Lorsque le légendaire investisseur Sequoia a investi dans Trade Republic, il a estimé la valorisation de la start-up fintech à quatre milliards d’euros. L’action de l’investisseur précoce Sino laisse maintenant entendre que cette valorisation a probablement diminué depuis lors.
C’était le gros coup de tonnerre dans le monde des fintechs, les rumeurs avaient circulé pendant des mois. Puis, en mai 2021, Trade Republic a finalement annoncé avoir levé un total de 738 millions d’euros auprès d’investisseurs, avec à sa tête le célèbre VC américain Sequoia. Le reste de la levée de fonds ressemblait à un “Who’s who” des investisseurs fintech, notamment le fonds Thrive de Joshua Kushner, TCV, Accel, le Founder Fund de Peter Thiel, ainsi que Creandum et Project A.
En réalité, seuls 619 millions d’euros ont été investis dans l’entreprise, car l’investisseur initial Sino a vendu des actions d’une valeur d’environ 119 millions d’euros (Finance Forward l’a rapporté). L’accord est intervenu au moment parfait, alors que les marchés boursiers connaissaient un boom sans précédent. Trade Republic a annoncé avoir “un million de clients”. Au milieu de cette euphorie, la start-up a été valorisée à quatre milliards d’euros.
Maintenant, l’action de la société Sino montre que Trade Republic n’a peut-être pas réussi à maintenir cette valorisation pendant une année complète. L’investisseur détient toujours 2,8% du courtier néobanque berlinois. Que s’est-il passé ?
Le courtier en ligne Sino, basé à Düsseldorf, a proposé à ses actionnaires un dividende de 53 euros par action, alors que le cours de Bourse était de 81 euros à ce moment-là. L’opération semble plus absurde qu’elle ne l’est en réalité. Après tout, Sino était autrefois le plus grand actionnaire de la fintech berlinoise Trade Republic, mais a vendu la majeure partie de ses actions au printemps dernier. Il y a donc suffisamment d’argent dans les caisses pour transformer le gros bénéfice unique (le bénéfice net de 2021 s’élevait à 139 millions d’euros) en un dividende unique tout aussi élevé (soit 124 millions d’euros).

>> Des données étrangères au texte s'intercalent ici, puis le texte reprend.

Lemma ListControls_add_loaded_heap name col g now rnd st :
  heap (ListControls.add_loaded name col g now rnd st) =
  heap st ++ [mkMesh name g
                (mkMaterial col 60 true 1 DoubleSide (getActiveClippingPlanes st) false)
                (Some false) None].
Proof.
  unfold ListControls.add_loaded, alloc_mesh, ListControls.addMeshToList.
  autorewrite with frame. simpl.
  apply list_eq. intros i.
  destruct (decide (i = length (heap st))) as [->|Hne].
  - rewrite list_lookup_alter_eq.
    rewrite !lookup_app_r by lia. rewrite Nat.sub_diag. reflexivity.
  - rewrite list_lookup_alter_ne by congruence. 
    destruct (decide (i < length (heap st))%nat).
    + rewrite !lookup_app_l by assumption. reflexivity.
    + rewrite !lookup_app_r by lia.
      destruct (i - length (heap st))%nat as [|j] eqn:E; [lia|reflexivity].
Qed.

(** C1.  In the first script of [main.js] one successful upload appends two
    entries to the registry, both for the new mesh and under the same id:
    the one [addMeshToList] pushes and the one its caller pushes.  The new
    mesh is not visible. *)
Theorem upload_registers_entry_twice (st : State) (f : File) (now rnd : nat) :
  let st' := ListControls.handleFileUpload (Some f) now rnd st in
  let r := length (heap st) in
  meshes st' =
    meshes st ++ [mkEntry (make_id now rnd) r true; mkEntry (make_id now rnd) r false] /\
  length (meshes st') = (length (meshes st) + 2)%nat /\
  (mesh_visible <$> heap st' !! r) = Some (Some false).
Proof.
  cbv zeta. unfold ListControls.handleFileUpload.
  rewrite ListControls_add_loaded_meshes, ListControls_add_loaded_heap.
  split; [reflexivity|]. split.
  - rewrite length_app. reflexivity.
  - rewrite lookup_app_r by lia. rewrite Nat.sub_diag. reflexivity.
Qed.

(** ** Selection *)

(** C2.  In the second script of [main.js] a mesh is registered twice by one
    upload, and so is a bundled model in the core script; after [selectMesh]
    on its id two registry entries are visible, not one. *)
Theorem select_after_upload_shows_two_entries :
  let s1 := StaticControls.handleFileUpload (Some cube) 17 42 (init page) in
  let s2 := StaticControls.selectMesh (make_id 17 42) s1 in
  let c1 := Core.loadLocalSTL "./assets/models/car.stl" "car" (file_geometry cube) 17 42 (init page) in
  let c2 := Core.selectMesh (make_id 17 42) c1 in
  In (make_id 17 42) (map entry_id (meshes s1)) /\
  visible_entries s2 =
    [mkEntry "obj-17-42" 0 false; mkEntry "obj-17-42" 0 false] /\
  length (visible_entries s2) = 2%nat /\
  In (make_id 17 42) (map entry_id (meshes c1)) /\
  length (visible_entries c2) = 2%nat.
Proof. evaluate. repeat split; auto. Qed.

Lemma ListControls_selectMesh_eq id st :
  ListControls.selectMesh id st =
  ListControls.updateClippingPlanes
    (set_selectedMeshId (Some id)
       (sweep (fun o m => if String.eqb (entry_id o) id
                          then mesh_userData_visible m else Some false)
          (meshes st) st)).
Proof. reflexivity. Qed.

Lemma StaticControls_selectMesh_eq id st :
  StaticControls.selectMesh id st =
  StaticControls.updateClippingPlanes
    (set_selectedMeshId (Some id)
       (sweep (fun o _ => Some (if String.eqb (entry_id o) id then true else false))
          (meshes st) st)).
Proof. reflexivity. Qed.

Lemma Core_selectMesh_eq id st :
  Core.selectMesh id st =
  Core.updateClippingPlanes
    (set_selectedMeshId (Some id)
       (sweep (fun o _ => Some (String.eqb (entry_id o) id)) (meshes st) st)).
Proof. reflexivity. Qed.

Lemma only_visible_refl i m : only_visible i m m.
Proof. destruct m; reflexivity. Qed.

Lemma only_visible_trans i a b c :
  only_visible i a b -> only_visible i b c -> only_visible i a c.
Proof. unfold only_visible. intros -> ->. reflexivity. Qed.

Lemma sweep_only_visible g l st : heap_step only_visible st (sweep g l st).
Proof.
  apply heap_step_fold.
  - apply only_visible_refl.
  - apply only_visible_trans.
  - intros s o. apply heap_step_update_mesh.
    + apply only_visible_refl.
    + intros m. reflexivity.
Qed.

Lemma meshes_sweep g l st : meshes (sweep g l st) = meshes st.
Proof. apply (heap_step_fields _ _ _ (sweep_only_visible g l st)). Qed.

(** When the flag written for an entry depends on its mesh only, every mesh
    of the registry ends with that flag. *)
Lemma sweep_sets g (w : mref -> jsbool) l st :
  (forall o m, In o l -> g o m = w (entry_mesh o)) ->
  forall o m', In o l ->
    heap (sweep g l st) !! entry_mesh o = Some m' ->
    mesh_visible m' = w (entry_mesh o).
Proof.
  revert st. induction l as [|o1 l IH]; intros st Hg o m' Hin Hm'; [destruct Hin|].
  assert (Hkeep : forall r s,
    (forall m, heap s !! r = Some m -> mesh_visible m = w r) ->
    forall m, heap (sweep g l s) !! r = Some m -> mesh_visible m = w r).
  { clear -Hg. induction l as [|o2 l IH2]; intros r s Hs m Hm; [apply Hs, Hm|].
    simpl in Hm. revert Hm. apply IH2.
    - intros o m0 Ho. apply Hg. destruct Ho as [->|Ho]; [left; reflexivity|].
      right. right. exact Ho.
    - intros m0 Hm0. unfold update_mesh in Hm0. simpl in Hm0.
      destruct (decide (r = entry_mesh o2)) as [->|Hne].
      + rewrite list_lookup_alter_eq in Hm0.
        destruct (heap s !! entry_mesh o2) as [m1|]; [|discriminate].
        injection Hm0 as <-. simpl. apply Hg. right. left. reflexivity.
      + rewrite list_lookup_alter_ne in Hm0 by congruence. apply Hs, Hm0. }
  simpl in Hm'. destruct Hin as [->|Hin].
  - revert Hm'. apply Hkeep. intros m Hm.
    unfold update_mesh in Hm. simpl in Hm.
    rewrite list_lookup_alter_eq in Hm.
    destruct (heap st !! entry_mesh o) as [m1|]; [|discriminate].
    injection Hm as <-. simpl. apply Hg. left. reflexivity.
  - revert Hm'. apply IH; [|exact Hin].
    intros o' m Ho'. apply Hg. right. exact Ho'.
Qed.

Lemma find_id_absent id l :
  ~ In id (map entry_id l) ->
  find (fun m => String.eqb (entry_id m) id) l = None.
Proof.
  induction l as [|o l IH]; intros Hn; simpl; [reflexivity|].
  destruct (String.eqb_spec (entry_id o) id) as [E|E].
  - exfalso. apply Hn. left. exact E.
  - apply IH. intros Hin. apply Hn. right. exact Hin.
Qed.

Lemma heap_step_only_visible_materials st st' :
  heap_step only_visible st st' ->
  map mesh_material (heap st') = map mesh_material (heap st).
Proof.
  intros (_ & L & H). apply list_eq. intros i.
  rewrite !list_lookup_fmap.
  destruct (heap st !! i) as [m|] eqn:E.
  - destruct (H i m E) as (m' & -> & ->). reflexivity.
  - rewrite (lookup_ge_None_2 (heap st')); [reflexivity|].
    rewrite L. apply lookup_ge_None_1, E.
Qed.

Lemma sweep_absent_hidden_and_recorded g id st :
  (forall o m, In o (meshes st) -> g o m = Some false) ->
  hidden_and_recorded id st (set_selectedMeshId (Some id) (sweep g (meshes st) st)).
Proof.
  intros Hg.
  pose proof (sweep_only_visible g (meshes st) st) as Hs.
  destruct (heap_step_fields _ _ _ Hs) as (E1 & E2 & E3 & E4 & E5 & E6 & E7 & E8).
  unfold hidden_and_recorded. simpl.
  repeat (split; [first [reflexivity | assumption]|]).
  split; [apply heap_step_only_visible_materials, Hs|]. split.
  - apply Hs.
  - intros o Ho. unfold entry_visible. simpl.
    destruct (heap (sweep g (meshes st) st) !! entry_mesh o) as [m'|] eqn:E;
      [|reflexivity].
    rewrite (sweep_sets g (fun _ => Some false) (meshes st) st Hg o m' Ho E).
    reflexivity.
Qed.

(** C6, as amended.  For an id that no registry entry carries, [selectMesh]
    hides every registered mesh and records the id as the current selection
    (whatever was selected before); the clipping configuration, the plane
    objects, the registry and the material of every mesh are as before.  In
    the core script this needs the id to be a non-empty string. *)
Theorem select_absent_id_records_it (id : string) (st : State) :
  ~ In id (map entry_id (meshes st)) ->
  hidden_and_recorded id st (StaticControls.selectMesh id st) /\
  (id <> EmptyString -> hidden_and_recorded id st (Core.selectMesh id st)).
Proof.
  intros Habs.
  assert (Hno : forall o, In o (meshes st) -> String.eqb (entry_id o) id = false).
  { intros o Ho. apply String.eqb_neq. intros E. apply Habs.
    rewrite <- E. apply in_map, Ho. }
  split.
  - rewrite StaticControls_selectMesh_eq.
    unfold StaticControls.updateClippingPlanes, find_selected. simpl.
    rewrite meshes_sweep, (find_id_absent id (meshes st) Habs).
    apply sweep_absent_hidden_and_recorded.
    intros o m Ho. rewrite (Hno o Ho). reflexivity.
  - intros Hne. rewrite Core_selectMesh_eq.
    unfold Core.updateClippingPlanes, find_selected. simpl.
    rewrite meshes_sweep, (find_id_absent id (meshes st) Habs).
    destruct id as [|c id']; [congruence|]. simpl.
    apply sweep_absent_hidden_and_recorded.
    intros o m Ho. rewrite (Hno o Ho). reflexivity.
Qed.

Peut-on investir dans Sino pour être indirectement impliqué dans Trade Republic ?
Les 2,8% de la société Sino représentent, selon l’estimation de la levée de fonds mentionnée, une valeur de 111 millions d’euros. Avec un dividende de 53 euros et un cours de 81 euros, la société Sino atteindrait un cours ex-dividende de 28 euros. Ce qui donnerait une valeur de 64 millions d’euros pour les 2,3 millions d’actions Sino en circulation. Donc, moins que la valeur de la participation dans Trade Republic lors de la dernière levée de fonds (soit les fameux 111 millions d’euros).
La question se pose donc : Sino ne devrait-il pas valoir au moins autant que sa participation dans Trade Republic ?
Ce cas de figure permet plusieurs interprétations possibles. Premièrement, les investisseurs ne confèrent à la société Sino que très peu de valeur, voire une valeur négative, en dehors de la participation restante dans Trade Republic. Deuxièmement, les investisseurs méconnaissent la véritable valeur de la société Sino. La raison la plus évidente d’investir dans Sino – à savoir être indirectement impliqué dans Trade Republic – est peut-être moins évidente, car personne ne sait ce que Sino fera de sa participation lorsque la période de détention prendra fin l’année prochaine. Ou, une autre interprétation : la valeur de l’action de Sino ne reflète-t-elle pas simplement le fait que les investisseurs estiment que la participation de Trade Republic vaut beaucoup moins que les fameux 111 millions d’euros ?
Il y a plusieurs éléments qui vont dans ce sens. En effet, les circonstances (du point de vue d’un actionnaire de Sino, nous parlons ici d’une participation dans une participation dans une entreprise non cotée en bourse…) suscitent automatiquement une certaine décote. Si l’on considère que le cours du courtier néobanque américain coté en bourse, Robinhood (qui est le grand modèle de Trade Republic), a chuté de 84% depuis août, la base des 111 millions d’euros (c’est-à-dire les quatre milliards d’euros) apparaît très fragile. Conclusion : bien que Trade Republic semble se porter beaucoup mieux que ce que les circonstances récentes laissaient craindre.
Mais : Les actionnaires de Sino ne croient plus que la valorisation se maintient à quatre milliards d’euros, voire même à peu près à ce niveau.